After three or four days the pains decrease, the temperature falls, and the cough and oppression in the chest lessen, and recovery usually takes place within a week, or ten days, in serious cases. The patient should go to bed at once, and should not leave it until the temperature is normal (98 3/5° F.). For some time afterwards general weakness, associated with heart weakness, causes the patient to sweat easily, and to get out of breath and have a rapid pulse on slight exertion.

Such is the picture of a typical case, but it often happens that some of the symptoms are absent, while others are exaggerated so that different types of grippe are often described. Thus the pain in the back and head may be so intense as to resemble that of meningitis. Occasionally the stomach and bowels are attacked so that violent vomiting and diarrhea occur, while other members of the same family present the ordinary form of influenza. There is a form that attacks principally the nervous system, the nasal and bronchial tracts escaping altogether. Continual fever is the only symptom in some cases. Grippe may last for weeks. Whenever doubt exists as to the nature of the disorder, a microscopic examination of the expectoration or of the mucus from the throat by a competent physician will definitely determine the existence of influenza, if the special germs of that disease are found. It is the prevailing and erroneous fashion for a person to call any cold in the head the grippe ; and there are, indeed, many cases in which it becomes difficult for a physician to distinguish between grippe and a severe cold with muscular soreness and fever, except by the microscopic test. Influenza becomes dangerous chiefly through its complications, as pneumonia, inflammation of the middle ear, of the eyes, or of the kidneys, and through its depressing effect upon the heart.

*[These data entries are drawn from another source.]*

(** * ember-fetch: the adapter-fetch mixin

    A shallow embedding of [addon/mixins/adapter-fetch.ts] and the properties
    its specification states about it.

    JavaScript objects live in a store (a list of property maps addressed by
    index), so that the aliasing between the caller's option bag, its headers
    object and the descriptor handed to [fetch] is the one of the source.
    Functions of the source become computations in a state-and-exception
    monad; a promise is the computation that settles it: resolving is
    returning, rejecting is throwing. *)

From Stdlib Require Import ZArith Ascii String.
From stdpp Require Import gmap strings list fin_maps.

Open Scope string_scope.
Open Scope nat_scope.
Open Scope list_scope.

(** ** Values *)

(** The native error classes the code distinguishes with [instanceof]. *)
Inductive errclass := SyntaxError | TypeError | RangeError | Error.

(** JavaScript values.  Numbers are integers (no NaN, no fractions), an
    object is a reference into the store, and [VErr] is a native error
    object, of which only its class and message are kept. *)
Inductive value :=
  | VUndef
  | VNull
  | VBool (b : bool)
  | VNum (n : Z)
  | VStr (s : string)
  | VRef (l : nat)
  | VErr (c : errclass) (msg : string).

#[global] Instance errclass_eq_dec : EqDecision errclass.
Proof. solve_decision. Defined.
#[global] Instance value_eq_dec : EqDecision value.
Proof. solve_decision. Defined.

(** ToBoolean: what [if (v)], [!v], [a || b] and [a && b] test. *)
Definition truthy (v : value) : bool :=
  match v with
  | VUndef | VNull => false
  | VBool b => b
  | VNum n => negb (n =? 0)%Z
  | VStr s => negb (String.eqb s "")
  | VRef _ | VErr _ _ => true
  end.

(** [a || b] *)
Definition or_else (a b : value) : value := if truthy a then a else b.

(** [v === 'lit'] for a string literal. *)
Definition is_string (v : value) (lit : string) : bool :=
  match v with
  | VStr s => String.eqb s lit
  | _ => false
  end.

(** [error instanceof SyntaxError] *)
Definition instanceof_SyntaxError (e : value) : bool :=
  match e with
  | VErr SyntaxError _ => true
  | _ => false
  end.

(** [s.indexOf(c)] for a one-character needle: the first index, or -1. *)
Fixpoint indexOf (s : string) (c : ascii) : Z :=
  match s with
  | EmptyString => -1
  | String a s' =>
      if Ascii.eqb a c then 0
      else let i := indexOf s' c in if (i <? 0)%Z then -1 else (i + 1)%Z
  end.

(** ** The store and the monad *)

(** An object is its own enumerable properties. *)
Abbreviation obj := (gmap string value).

Record state := State {
  heap : list obj;               (* the objects allocated so far *)
  console : list (list value)    (* the arguments of each console.warn *)
}.

(** How a computation ends: with a value, with a thrown value (a rejected
    promise), or on an operation on an ill-typed operand that this model
    does not cover. *)
Inductive outcome (A : Type) :=
  | Val (a : A)
  | Exn (e : value)
  | Unmodelled.
Arguments Val {A} a.
Arguments Exn {A} e.
Arguments Unmodelled {A}.

Definition M (A : Type) : Type := state → outcome A * state.

#[global] Instance M_ret : MRet M := λ A a st, (Val a, st).
#[global] Instance M_bind : MBind M := λ A B f m st,
  match m st with
  | (Val a, st') => f a st'
  | (Exn e, st') => (Exn e, st')
  | (Unmodelled, st') => (Unmodelled, st')
  end.
(** * Metric-based mesh adaptation: a shallow embedding of the metric and
      error-estimation drivers

    The development follows [pyroteus/metric.py] and
    [goalie/error_estimation.py].  Floating-point numbers are read as real
    numbers, so every equation below is the exact-arithmetic counterpart
    of a comparison that the Python code makes up to rounding.  The finite
    element layer (meshes, function spaces, assembly, interpolation) is an
    external collaborator of the code; it is represented by nodal data and
    quadrature tables. *)

From Stdlib Require Import String Reals Lra Lia Bool Arith List Permutation.
Import ListNotations.
Open Scope R_scope.

(** ** Exceptions and fallible computations *)

(** The Python exceptions the drivers raise or let through.  The last
    constructor is not an exception: it stands for a call that returns
    fields holding [inf] or [NaN], which real numbers do not represent. *)
Inductive exn : Type :=
| TypeError
| ValueError
| AssertionError
| NotImplementedError
| ZeroDivisionError
| IndexError
| UFLException
| NonFiniteResult.

Inductive result (A : Type) : Type :=
| Ok (a : A)
| Raise (e : exn).

Arguments Ok {A} a.
Arguments Raise {A} e.

Definition bind {A B : Type} (r : result A) (k : A -> result B) : result B :=
  match r with
  | Ok a => k a
  | Raise e => Raise e
  end.

Notation "x <- c ;; k" := (bind c (fun x => k))
  (at level 61, c at next level, right associativity).

(** [assert b] is Python's [assert]. *)
Definition assert (b : bool) : result unit :=
  if b then Ok tt else Raise AssertionError.

(** ** Dense matrices, stored by rows as in [dat.data] *)

Definition Mat : Type := list (list R).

These complications can often be prevented by avoiding the slightest imprudence or exposure during convalescence. Elderly and feeble persons should be protected from contact with the disease in every way. Whole prisons have been exempt from grippe during epidemics, owing to the enforced seclusion of the inmates. The one absolutely essential feature in treatment is that the patient stay in bed while the fever lasts and in the house afterwards, except as his strength will permit him to go out of doors for a time each sunny day until recovery is fully established.

Treatment. The medicinal treatment consists at first in combating the toxin of the disease and assuaging pain, and later in promoting strength. Hot lemonade and whisky may be given during the chilly period and a single six to ten grain dose of quinine. Pain is combated by phenacetin, three grains repeated every three hours till relieved. At night a most useful medicine to afford comfort when pain and sleeplessness are troublesome, is Dover’s powder, ten grains (or codeine, one grain), with thirty grains of sodium bromide dissolved in water. After the first day it is usually advisable to give a two grain quinine pill together with a tablet containing one thirtieth of a grain of strychnine three times a day after meals for a week or two as a tonic (adult). Only mild cathartics are suitable to keep the bowels regular as a Seidlitz powder in the morning before breakfast. The diet should be liquid while the fever lasts as milk, cocoa, soups, eggnog, one of these each two hours. A tablespoonful of whisky, rum, or brandy may be added to the milk three times daily if there is much weakness.

The germ causing grippe lives only two days, but successive crops of spores are raised in a proper medium. Neglected mucus in nose or throat affords an inviting field for the germ. Therefore it is essential to keep the nostrils free and open by means of spraying with the Seiler’s tablet solution, and then always breathing through the nostrils.